At least China specifically says Ukraine should not have been invaded.
But it refuses to say that Russia should not have invaded Ukraine.
 
3:04 AM
@Cerberus fivethirtyeight.com / freakonomics.com should have a chart with your summarized lingual/legalist voting angles. ...what are our keywords, "specifically says", "refuses to say", "but"... is that a Decision Tree or Theoretical Linguistics (does "but" cause buffer overflows in Law, at "but specifically says", with error msg E_Difficult_to_Summarize)? :∫
 
3:17 AM
@prosody-GabeVereableContext Umm I'm not sure I know what this is about.
 
@Cerberus "specifically says", "refuses to say", are some of the good/better expressions, which can be (beyond the Security Council resolutions) difficult to summarize. :/
 
Those expressions can be used to describe the positions of the great powers, yes.
 
And sorry for the unruly ping, but I wish 538 and that NYT column had a ruled chart of said positions of great powers. Sometimes there are such diagrams (if not, shown comically), but it is not a method of expression (or what do you call such chart/diagram/tree?) sotospeak.
 
3:32 AM
@prosody-GabeVereableContext No need to apologize for pings, I don't get that many anyway haha.

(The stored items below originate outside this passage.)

(** [for x in l: acc = body(acc, x)], stopping at the first exception. *)
Fixpoint for_each {A B} (l : list A) (acc : B) (body : B -> A -> res B) : res B :=
  match l with
  | [] => Ok acc
  | x :: l' => acc' ← body acc x; for_each l' acc' body
  end.

(** ** Stateful computations

    A computation over a state [S] returns the state it leaves, also when it
    raises: an exception does not undo the writes made before it. *)
Definition M (S A : Type) : Type := S -> S * res A.

#[export] Instance M_ret {S} : MRet (M S) := fun A a s => (s, Ok a).
#[export] Instance M_bind {S} : MBind (M S) := fun A B f m s =>
  match m s with
  | (s', Ok a) => f a s'
  | (s', Err e) => (s', Err e)
  end.

Definition lift {S A} (r : res A) : M S A := fun s => (s, r).
Definition get {S} : M S S := fun s => (s, Ok s).
Definition gets {S A} (f : S -> A) : M S A := fun s => (s, Ok (f s)).
Definition gets_res {S A} (f : S -> res A) : M S A := fun s => (s, f s).
Definition modify {S} (f : S -> S) : M S unit := fun s => (f s, Ok tt).
Definition raise {S A} (cls : exn_class) (msg : string) : M S A :=
  fun s => (s, Err (Raise cls msg)).
Definition raise_ifM {S} (c : bool) (cls : exn_class) (msg : string) : M S unit :=
  lift (raise_if c cls msg).

(** [try: m  except Exception: h; raise]: the handler runs on the state the
    body left, and the body's exception is raised again.  It runs for every class
    of exception. *)
Definition on_exception {S A} (m : M S A) (h : M S unit) : M S A := fun s =>
  match m s with
  | (s', Ok a) => (s', Ok a)
  | (s', Err e) => match h s' with
                   | (s'', Ok _) => (s'', Err e)
                   | (s'', Err e') => (s'', Err e')
                   end
  end.

(** [try: m  except E: h(exn)] for the classes selected by [f]. *)
Definition catchM {S A} (m : M S A) (f : exn_class -> bool) (h : pyexn -> M S A) : M S A :=
  fun s => match m s with
           | (s', Ok a) => (s', Ok a)
           | (s', Err e) => if f (exn_cls e) then h e s' else (s', Err e)
           end.

(** [try: m  finally: h]. *)
Definition finallyM {S A} (m : M S A) (h : M S unit) : M S A := fun s =>
  match m s with
  | (s', r) => match h s' with
               | (s'', Ok _) => (s'', r)
               | (s'', Err e') => (s'', Err e')
               end
  end.
(** The metadata every manifest must repeat. *)
Definition expected_metadata (d : dims) : list (string * pyval) :=
  [("state", PStr "ready"); ("expert_weight_format", PStr "int8");
   ("threadpool_count", PInt (d_numa d)); ("expert_num", PInt (d_experts d));
   ("hidden_size", PInt (d_hidden d)); ("intermediate_size", PInt (d_intermediate d))].

Definition check_metadata (d : dims) (manifest : list (string * pyval)) : res unit :=
  for_each (expected_metadata d) tt (fun _ kv =>
    raise_if (negb (py_eq (pget kv.1 manifest) kv.2)) ValueError "manifest metadata mismatch").

(** The layout, which a schema-1 manifest leaves implicit. *)
Definition check_layout (schema_version : Z) (manifest : list (string * pyval)) : res string :=
  if schema_version =? 1 then
    let backend := lower (strip (py_str (default (PStr "") (dict_get "backend" manifest)))) in
    _ ← raise_if (negb (bool_decide (backend ∈ ["amxint8"; "int8"]))) ValueError
          "legacy manifest backend must be AMXINT8 or INT8";
    mret INT8_WEIGHT_LAYOUT
  else
    _ ← raise_if (negb (py_eq (pget "layout" manifest) (PStr INT8_WEIGHT_LAYOUT))) ValueError
          "manifest layout mismatch";
    _ ← raise_if (match dict_get "backend" manifest with
                  | Some b => negb (bool_decide (lower (strip (py_str b)) ∈ ["auto"; "int8"]))
                  | None => false
                  end) ValueError "manifest backend must be hardware-neutral";
    mret INT8_WEIGHT_LAYOUT.

Definition layer_index (layer : pyval) : res Z :=
  layer ← of_option (as_dict layer) ValueError "layers must contain objects";
  index ← of_option (as_int (pget "index" layer)) ValueError "index must be non-negative";
  _ ← raise_if (index <? 0) ValueError "index must be non-negative";
  mret index.

Definition check_layer_set (expected_layers : list Z) (layers : list pyval) : res unit :=
  actual ← for_each layers [] (fun acc layer => i ← layer_index layer; mret (acc ++ [i]));
  _ ← raise_if (negb (length (remove_dups actual) =? length actual)%nat) ValueError
        "duplicate layer indices";
  raise_if (negb (bool_decide (merge_sort Z.le actual = expected_layers))) ValueError
    "layer set mismatch".

Definition check_root_entries (root : path) (manifest_name : string) (expected_layers : list Z)
    : res unit :=
  root_entries ← iterdir t root;
  _ ← raise_if (existsb (fun e => p_is_symlink t (root ++ [e])) root_entries) ValueError
        "root must not contain symlinks";
  raise_if (negb (bool_decide (list_to_set root_entries
      =@{gset string} list_to_set (manifest_name :: (layer_dir_name <$> expected_layers)))))
    ValueError "root entries differ from the manifest".

(** The tree part of the validation, once the manifest is loaded. *)
Definition validate_tree (d : dims) (expected_layers : list Z) (verify_hashes : option bool)
    (resolved : path) (name : string) (manifest : list (string * pyval)) (schema_version : Z)
    : res ValidatedKTWeightManifest :=
  let effective_verify_hashes :=
    match verify_hashes with None => 2 <=? schema_version | Some b => b end in
  _ ← check_metadata d manifest;
  layout ← check_layout schema_version manifest;
  layers ← of_option (as_list (pget "layers" manifest)) ValueError "layers must be a list";
  _ ← check_layer_set expected_layers layers;
  '(file_count, size_bytes) ←
    for_each layers (0, 0) (fun acc layer =>
      '(layer_files, layer_bytes) ←
        validate_layer d resolved schema_version effective_verify_hashes layer;
      mret (acc.1 + layer_files, acc.2 + layer_bytes));
  manifest_bytes ← positive_int (pget "bytes" manifest);
  _ ← raise_if (negb (size_bytes =? manifest_bytes)) ValueError
        "manifest byte total mismatch";
  _ ← check_root_entries resolved name expected_layers;
  mret {| vm_root := resolved; vm_path := resolved ++ [name];
          vm_schema_version := schema_version; vm_layout := layout;
          vm_layer_indices := expected_layers; vm_file_count := file_count;
          vm_size_bytes := size_bytes |}.

Definition validate_persistent_int8_weights (root : string) (layer_indices : list Z)
    (numa_count expert_num hidden_size intermediate_size : Z) (verify_hashes : option bool)
    : res ValidatedKTWeightManifest :=
  expected_numa_count ← positive_int (PInt numa_count);
  expected_expert_num ← positive_int (PInt expert_num);
  expected_hidden_size ← positive_int (PInt hidden_size);
  expected_intermediate_size ← positive_int (PInt intermediate_size);
  _ ← raise_if (negb (expected_intermediate_size mod expected_numa_count =? 0)) ValueError
        "intermediate_size must be divisible by threadpool_count";
  let expected_layers := sorted_set layer_indices in
  _ ← raise_if (bool_decide (expected_layers = []) || existsb (fun i => i <? 0) expected_layers)
        ValueError "requires non-negative layer indices";
  resolved ← resolve_root root;
  '(name, manifest, schema_version) ← load_manifest resolved;
  validate_tree (Dims expected_numa_count expected_expert_num expected_hidden_size
                      expected_intermediate_size)
    expected_layers verify_hashes resolved name manifest schema_version.
End validate.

Perhaps there is a website that keeps a table of S. C. voting.
 
Well all the pings sound the same, the least S.E. could do is custom ringtones. Maybe after SE goes open source. :P
The S.C. voting is (not) the same as the realities of what each power is (not) saying?

(Is an unformalized/uncharted issue, of journalistic methodology?)
 
3:51 AM
Yes, there can be differences.
 
Between Axios's "algorithmic news", and Google News putting Snopes.com at the top of every page, I thought programmatic A.I. analysis would lead to these differentials being clear. But we do not even have linguistic nuance standards.